For more than two decades, The City Club of Cleveland has hosted the annual High School Debate Championship. Every year …

39 COMMENTS

  1. Tia's arguement only works if the drug she is talking about has a higher proportion to make you commit a crime while on it. Alcohol for example, is linked to excessive violence and other crimes. I'd be hardpressed to find any evidence showing marijuana use makes someone violent, its a possibility there may be studies but no significant conclusion.

    Tia is the better debater, but by her logic, we should be banning alcohol as well, and her point about criminal justice and rehabilitation being used together is weak because once a person gets a criminal record they are highly unlikely to be employed and recieve societal benefits thus maintaining them in a poverty cycle which we know to cause drug addiction and drug relapse. The other Girl had an easier position to argue but she needed to stop going on about systemic racism as it was pretty irrelevant to the debate.

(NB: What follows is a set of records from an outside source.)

Lemma import_inv size_max gbm fd wd ht st md fmt w :
  inv_with none w -> wp (nvg_import K size_max gbm fd wd ht st md fmt) (fun _ => inv_with none) w.
Proof.
  intros I. unfold nvg_import. apply wp_bind. unfold wp at 1. rewrite ask_run. cbn [fst snd].
  set (size := o_lseek K _ _). destruct (size <=? 0); [by apply wp_ret|].
  destruct (size_max <? size); [by apply (inv_quiet _ w)|].
  apply wp_bind. apply (inv_alloc K none w); [done| |].
  { intros w' _ I'. by apply wp_ret. }
  intros p w' _ _ Hp Hf I'. rewrite (proj2 (Z.eqb_neq p NULL)) by (unfold NULL; lia).
  apply wp_bind. unfold wp at 1. rewrite dup_run. cbn [fst snd]. set (n := o_dup K _ _). set (w1 := with_base _ _).
  assert (F1 : frame w' w1) by done.
  destruct (Z.leb_spec 0 n) as [Hn|Hn].
  - rewrite (proj2 (Z.ltb_ge n 0)) by lia.
    assert (I1 : inv_with (plus KFd n (plus KHeap p none)) w1).
    { eapply inv_step; [exact I'|done|]. intros k h Hv. unfold w1. cbn [base with_base tr emit].
      rewrite balance_snoc, delta_created. unfold plus. lia. }
    eapply (inv_new_bo _ none); [exact I1|by eapply fresh_frame| |res].
    split; [done|]. left. done.
  - rewrite (proj2 (Z.ltb_lt n 0)) by lia. apply inv_destroyed. eapply inv_step; [exact I'|done|].
    intros k h Hv. unfold w1. cbn [base with_base tr emit]. rewrite balance_snoc, delta_failed. lia.
Qed.

Lemma free_inv p w : inv_with none w -> wp (nvg_free p) (fun _ => inv_with none) w.
Proof.
  intros I. unfold nvg_free. apply wp_bind. unfold wp at 1. cbn [getS fst snd].
  destruct (bos w !! p) as [b|] eqn:Hb; [|by apply wp_ret].
  pose proof (iw_bo _ _ I _ _ Hb) as [Hfd Hwf].
  set (rel := if negb _ || negb _ then _ else _).
  assert (Hrel : exists b' w', rel w = (b', w') /\ frame w w' /\ delta b b' w w' /\ no_tiled b' /\ b_fd b' = b_fd b).
  { unfold rel. pose proof (release_spec b w) as R. destruct (tiled_release_locked b w) as [b' w'] eqn:E.
    destruct (negb _ || negb _) eqn:C; [destruct R as (? & ? & ? & [= ?]); by exists b', w'|]. exists b, w. unfold delta.
    bool_props. split_and!; [done..|intros; lia| |done]. by destruct Hwf as [?|((? & _) & _)]. }
  destruct Hrel as (b' & w' & E & F & D & N & Efd).
  apply wp_bind. unfold wp at 1. rewrite E. cbn [fst snd].
  set (x1 := fun k h => bo_res k h 0 b' - bo_res k h 0 b).
  assert (I1 : inv_with x1 w').
  { eapply inv_step; [exact I|done|]. intros k h Hv. rewrite (D k h Hv). unfold x1, none. lia. }
  eapply (inv_del_bo (fun k h => x1 k h - one k KFd h (b_fd b) - one k KHeap h p)).
  - eapply inv_step; [exact I1|done|]. intros k h Hv. unfold free. rewrite !ev_run. cbn [snd base with_base tr emit].
    rewrite !balance_snoc, !delta_destroyed, Efd. lia.
  - cbn. destruct F as (-> & _). exact Hb.
  - unfold x1. destruct b'. res.
Qed.

(** A lock attempt that fails gives back the mapping record. *)
Lemma map_fail_inv m err w :
  inv_with (plus KHeap m none) w -> wp (map_fail m err) (fun _ => inv_with none) w.
Proof. intros I. apply (inv_quiet _ (free m w).2); [done|]. by apply inv_destroyed. Qed.

(** A lock attempt in progress: record [m] allocated, buffer [p] is [b]. *)
Definition mapping_of (p : Z) (b : nvg_bo) (m : Z) (w : mworld) : Prop :=
  inv_with (plus KHeap m none) w /\ bos w !! p = Some b /\ fresh m w.

Lemma mapping_quiet p b m w w' : quiet w w' -> mapping_of p b m w -> mapping_of p b m w'.
Proof.
  intros Q (I & B & F). split; [by eapply inv_quiet|]. destruct Q as [Q _].
  split; [by destruct Q as (-> & _)|by eapply fresh_frame].
Qed.

Lemma map_setup_inv vk p b m w :
  mapping_of p b m w ->
  wp (if b_img b =? VK_NULL_HANDLE
      then ('(ok, b) ← tiled_setup_locked K vk b; _ ← put_bo p b; mret (ok, b))
      else mret (true, b))
     (fun r w' => mapping_of p r.2 m w' /\ (r.1 = true -> tiled_ok r.2)) w.
Proof.
  intros (I & B & F). pose proof (iw_bo _ _ I _ _ B) as [Hfd Hwf].
  destruct (Z.eqb_spec (b_img b) VK_NULL_HANDLE) as [E|E].
  2:{ apply wp_ret. split; [done|]. by destruct Hwf as [(? & _)|]. }
  assert (N : no_tiled b) by (by destruct Hwf as [|((? & _) & _)]).
  apply wp_bind. unfold wp at 1. pose proof (tiled_setup_ok K vk b w N) as S.
  destruct (tiled_setup_locked K vk b w) as [[ok b'] w'] eqn:Es. destruct S as (Fr & D & G & T).
  assert (Efd : b_fd b' = b_fd b) by (by injection G). cbn [fst snd].
  apply wp_bind, wp_ret. cbn [fst snd].
  assert (B' : bos w' !! p = Some b) by (by destruct Fr as (-> & _)).
  split; [|by intros ->]. split; [|split].
  - eapply (inv_put_bo (fun k h => plus KHeap m none k h + bo_res k h 0 b' - bo_res k h 0 b)); [|done| |].
    + eapply inv_step; [exact I|done|]. intros k h Hv. rewrite (D k h Hv). lia.
    + split; [lia|]. destruct ok; [by right|by left].
    + intros k h Hv. destruct k; cbn [bo_res]; lia.
  - cbn. by rewrite lookup_insert_eq.
  - destruct F as (H1 & H2 & H3). destruct Fr as (E1 & E2 & E3). split; cbn; [by rewrite E3|].
    rewrite lookup_insert_ne, E1, E2 by congruence. done.
Qed.

Lemma locked_wf b l : bo_wf b -> bo_wf (with_locked b l).
Proof. done. Qed.

Lemma map_tiled_inv p b flags w :
  inv_with none w -> bos w !! p = Some b -> wp (nvg_map_tiled K p b flags) (fun _ => inv_with none) w.
Proof.
  intros I B. unfold nvg_map_tiled. destruct (find_format _) as [f|]; [|by apply (inv_quiet _ w)].
  destruct (_ || _); [by apply (inv_quiet _ w)|].
  apply wp_bind, wp_quiet; [auto with quietdb|]. intros vk w1 Q1.
  assert (I1 : inv_with none w1) by (by eapply inv_quiet).
  assert (B1 : bos w1 !! p = Some b) by (by destruct Q1 as [(-> & _) _]).
  destruct vk as [vk|]; [|by apply (inv_quiet _ w1)].
  apply wp_bind, (inv_alloc K none w1); [done| |].
  { intros w2 _ I2. by apply (inv_quiet _ w2). }
  intros m w2 E2 _ Hm Hf I2. rewrite (proj2 (Z.eqb_neq m NULL)) by (unfold NULL; lia).
  assert (P2 : mapping_of p b m w2) by (split_and!; [done|by rewrite E2|done]).
  destruct (b_locked b); [apply map_fail_inv, P2|].
  apply wp_bind, wp_quiet; [auto with quietdb|]. intros ready w3 Q3.
  apply (mapping_quiet _ _ _ _ w3) in P2; [|done]. destruct ready; cbn [negb]; [|apply map_fail_inv, P2].
  apply wp_bind. eapply wp_mono; [by apply map_setup_inv|]. intros [ok b4] w4 [P4 T4]. cbn [fst snd] in *.
  destruct ok; cbn [negb]; [|apply map_fail_inv, P4].
  apply wp_bind, wp_quiet; [auto with quietdb|]. intros ok w5 Q5.
  apply (mapping_quiet _ _ _ _ w5) in P4; [|done]. destruct ok; cbn [negb]; [|apply map_fail_inv, P4].
  apply wp_bind, wp_quiet; [quiet_m|]. intros ok w6 Q6.
  apply (mapping_quiet _ _ _ _ w6) in P4; [|done]. destruct ok; cbn [negb]; [|apply map_fail_inv, P4].
  destruct P4 as (I6 & B6 & F6). apply wp_bind, wp_bind, wp_ret.
  eapply inv_new_map with (x := plus KHeap m none).
  - eapply inv_put_bo; [exact I6|exact B6|by eapply locked_wf, iw_bo|res].
  - destruct F6 as (H1 & H2 & H3). split; [done|]. cbn. by rewrite lookup_insert_ne by congruence.
  - res.
Qed.

Lemma unmap_end_inv p b q m w :
  inv_with none w -> bos w !! p = Some b -> maps w !! q = Some m -> m_tiled m = true ->
  wp (_ ← put_bo p (with_locked b false); _ ← del_map q; free q) (fun _ => inv_with none) w.
Proof.
  intros I B E T. apply wp_bind. unfold wp at 1. apply wp_bind. unfold wp at 1. apply inv_destroyed.
  eapply inv_del_map; [|cbn; exact E|].
  - eapply (inv_put_bo none none); [exact I|exact B|by eapply locked_wf, iw_bo|res].
  - destruct m; cbn [m_tiled] in T; subst; res.
Qed.
(** ** Witnesses *)

Definition demo_gpu : gpu := mk_gpu 7 true [DEV_EXT_DMA_BUF; DEV_EXT_MODIFIER] "NVIDIA".

(** A working host; [fns] and [image] vary below. *)
Definition host_with (fns : bool * bool * bool) (image : Z * Z) : host := mk_host true true true
  (fun _ => (0, 101)) (fun _ => (0, [demo_gpu])) None (fun _ => [1; 14]) (fun _ _ => (0, 102)) (fun _ => fns)
  (fun _ _ => 2) (fun _ => true)
  (fun _ _ => [mk_modprops 0 1 0x83; mk_modprops 0x0300000000606010 1 0x83])
  (fun t _ => (image.1, image.2)) (fun _ _ => mk_reqs 3145728 65536 3)
  (fun t _ _ => (0, 2000 + Z.of_nat (length t))) (fun _ _ _ => 0) (fun _ _ => (0, 0x0300000000606010))
  (fun _ _ => mk_layout 0 1024 0) (fun t _ => (0, 30 + Z.of_nat (length t)))
  (fun t => 50 + Z.of_nat (length t)) (fun _ _ => 0) (fun t => 50 + Z.of_nat (length t))
  (fun t _ => 50 + Z.of_nat (length t)).
Definition demo_host : host := host_with (true, true, true) (0, 1000).

Definition demo_requests : list request :=
  [GpuRequest 200 100 DRM_FORMAT_ABGR8888; CpuRequest 1920 1080 DRM_FORMAT_NV12; GpuRequest 64 64 DRM_FORMAT_XBGR8888].

Lemma vtest_cpu_alloc_sound_witness :
  exists out, vtest_gpu_alloc_cpu demo_host 1920 1080 DRM_FORMAT_NV12 vstart =
      ((0, Some out), (vtest_gpu_alloc_cpu demo_host 1920 1080 DRM_FORMAT_NV12 vstart).2) /\
    o_stride out = 2048 /\ 2048 * 1080 + 2048 * 540 <= o_size out.
Proof.
  destruct (vtest_cpu_alloc_sound demo_host 1920 1080 DRM_FORMAT_NV12 vstart
    (vtest_gpu_alloc_cpu demo_host 1920 1080 DRM_FORMAT_NV12 vstart).2 0 (Some (mk_outs 2048 0 3317760 52)))
    as (_ & _ & _ & _ & _ & _ & _ & H & _).
  1-2: vm_compute; split; congruence.
  1: intros _; vm_compute; reflexivity.
  1: vm_compute; reflexivity.
  exists (mk_outs 2048 0 3317760 52). split_and!; [vm_compute; reflexivity|reflexivity|exact H].
Defined.
(** The renderer message on a connected socket. *)
Lemma handshake_spec w s t1 :
  0 <= s -> (connects t1 <= 1)%nat -> (forall h, 0 <= h -> balance KFd h t1 = owns s h) ->
  wire "read" t1 = [] -> wire "send" t1 = [] ->
  wp (r ← sock_write_all K s (words_bytes [Z.of_nat (length renderer_name); VCMD_CREATE_RENDERER]);
      if negb (r =? 0) then connect_fail s
      else
      r ← sock_write_all K s renderer_name;
      if negb (r =? 0) then connect_fail s
      else mret s) (connect_post w) (add_tr w t1).
Proof.
  intros Hs C1 B1 R1 S1. apply wp_bind. unfold wp at 1.
  destruct (write_loop_spec K _ s (words_bytes [Z.of_nat (length renderer_name); VCMD_CREATE_RENDERER]) (add_tr w t1)
    (le_n _)) as (r2 & t2 & E2 & Io2 & R2 & H2). unfold sock_write_all. rewrite E2. cbn [fst snd]. rewrite add_tr_app.
  assert (B2 : forall h, 0 <= h -> balance KFd h (t1 ++ t2) = owns s h).
  { intros h Hh. rewrite balance_app, B1, io_balance by done. lia. }
  assert (C2 : (connects (t1 ++ t2) <= 1)%nat) by (rewrite connects_app, (io_connects t2) by done; lia).
  assert (R2' : wire "read" (t1 ++ t2) = []) by (by rewrite wire_app, R2, R1).
  destruct (negb (r2 =? 0)) eqn:Er2; [by apply connect_fail_post|].
  apply wp_bind. unfold wp at 1.
  destruct (write_loop_spec K _ s renderer_name (add_tr w (t1 ++ t2)) (le_n _)) as (r3 & t3 & E3 & Io3 & R3 & H3).
  rewrite E3. cbn [fst snd]. rewrite add_tr_app.
  assert (B3 : forall h, 0 <= h -> balance KFd h ((t1 ++ t2) ++ t3) = owns s h).
  { intros h Hh. rewrite balance_app, B2, io_balance by done. lia. }
  assert (C3 : (connects ((t1 ++ t2) ++ t3) <= 1)%nat) by (rewrite connects_app, (io_connects t3) by done; lia).
  assert (R3' : wire "read" ((t1 ++ t2) ++ t3) = []) by (by rewrite wire_app, R3, R2').
  destruct (negb (r3 =? 0)) eqn:Er3; [by apply connect_fail_post|]. bool_props.
  exists ((t1 ++ t2) ++ t3). split_and!; auto. intros _. rewrite !wire_app, S1.
  destruct H2 as [[_ ->]|[? _]]; [|lia]. destruct H3 as [[_ ->]|[? _]]; [|lia]. done.
Qed.
(* ===== verification/EglWindow.v ===== *)
(** * EGL window surfaces ([egl/src/window.c], [egl/src/gralloc.c])

    A window surface owns one dequeued buffer of its ANativeWindow (the back
    buffer), a cache of up to eight imported buffers with a reference and a
    driver color buffer each, and, between calls, no fence descriptor.  A swap
    queues the back buffer with an acquire fence and dequeues the next one,
    waits for its release fence on the GPU, and only then attaches it.  The
    platform may be destroyed before the surface ([OPlatformDestroyed]).

    The window's and the driver's answers are functions of the calls made so
    far.  Buffers and handles are addresses; the contents of a gralloc handle
    come with the buffer. *)

From Stdlib Require Import ZArith Lia.
From stdpp Require Import base option sets strings gmap list.
From S2P Require Import Prelude Vulkan CrosHandle.
(* ===== verification/Anb.v ===== *)
(** * Android native buffers in the Vulkan HAL ([hal/src/anb.c])

    VK_ANDROID_native_buffer on top of the ICD's dma-buf and sync_fd support:
    the gralloc usage of swapchain images, the import of a gralloc buffer as
    an image with dedicated memory, the table of imported images, the native
    fence of vkAcquireImageANDROID and the pool of exportable fences behind
    vkQueueSignalReleaseImageANDROID.

    The ICD's and the kernel's answers are functions of the calls so far. *)

From Stdlib Require Import ZArith Lia.
From stdpp Require Import base option sets strings gmap list.
From S2P Require Import Prelude HashTable Vulkan GrallocFormat CrosHandle.
(* ===== verification/AhbBuffer.v ===== *)
(** * AHardwareBuffer formats, descriptions and queries ([hal/src/ahb.c])

    What the HAL reads off an AHardwareBuffer before it imports it, the format
    and usage equivalences, the DRM modifiers the gralloc would choose, and the
    queries an application asks first: vkGetAndroidHardwareBufferPropertiesANDROID,
    vkGetPhysicalDeviceImageFormatProperties2 and
    vkGetPhysicalDeviceExternalBufferProperties.

    libnativewindow's and the kernel's answers are functions of the calls so
    far, the ICD's format queries are functions of the query. *)

From Stdlib Require Import ZArith Lia.
From stdpp Require Import base option sets strings gmap list.
From S2P Require Import Prelude HashTable Vulkan ImgXlate GrallocFormat CrosHandle Anb.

  2. This makes me want to join debate again :,) I was pretty good for being the youngest one there- At my first little competition, I was in fourth grade while everyone else was in middle school-high school and I got 2nd place-

  3. pharmacist here. Yikes, the claim that opioid abuse is caused by legal prescriptions just makes my blood boil because it's just not true. But I get it's just a competition. If you can get away with saying something untrue and it helps your case, why not?

  4. That's insane. I'm thinking of joining my school's debate team (not that I'm confident and want to win all of them, but instead because I'm a poor public speaker do I wanna learn more of it), but these debaters are INSANELY good at this, speaking and thinking so well on spot😭😭😭

  5. I quit my high school's debate team, because it turns out I'm not so smart after all. In the last competition, I got beat by a guy who's 17 and heading to the tenth grade. And that's not all: I go to my city's public high school; he goes to the much smaller and less popular charter school that accommodates certain students. I know him because he's my friend's cousin, and it didn't take long to know his character. He is slow; he always needs clarification and accommodations to the instructions you give him. I felt for sure I could beat him in the debate competition, but he actually had–and this really does pain me to say this–greater points to counter mine. They were so deep and logical. After losing to a guy who often "doesn't get it" and will be a seventeen-year-old sophomore in a tiny charter school, I realized I didn't have what it takes for debate team after all. I always thought I was so smart, but it looks like I'm stupid, huh?

  6. I'd like to say drug use is not a victimless crime.
    You must have never grown up in a household with a parent who does hardcore drugs if you think this.
    It's not okay. It's an extremely bad childhood experience. It's child abuse and child neglect. There is no functioning crack addict who is a great parent, pays their taxes and cares about the quality of public education.
    So should only single people with no kids or grown children be allowed to smoke meth?
    People should not be smoking crack in apartment complexes next to their neighbors. So should we establish "Safe Meth Smoking Spaces?" next to commercial or residential areas?
    You wouldn't be okay with it if you knew your neighbor was smoking crack frequently with their "friends" right next door to you and your children.
    You wouldn't be okay with finding out the little girl who goes to school with your daughter, her dad smokes meth and drinks every night. That's a recipe for disaster.
    Marijuana, shrooms, maybe acid, maybe even cocaine is one thing.
    But there are things we cannot not allow, and your local mental illness case worker with glasses and a spiffy outfit is not going to stop Florida man from smoking meth and beating his children, unless they plan on hypnotizing him.
    The question is do you think the police will solve it? Will jail time solve it? Community service? Forced Rehab? A mental health facility?
    There are things that human society cannot allow.
    Weakness that must be corrected.
    Broken people who must be forcibly fixed.
    Basically this whole thing was you saying crack isn't that bad.
    Coming from a young person who clearly knows nothing about the life of a woman who got pregnant by a man who smokes crack and he moved in with her and started abusing her and her children.
    Educate yourself and how real those victims are.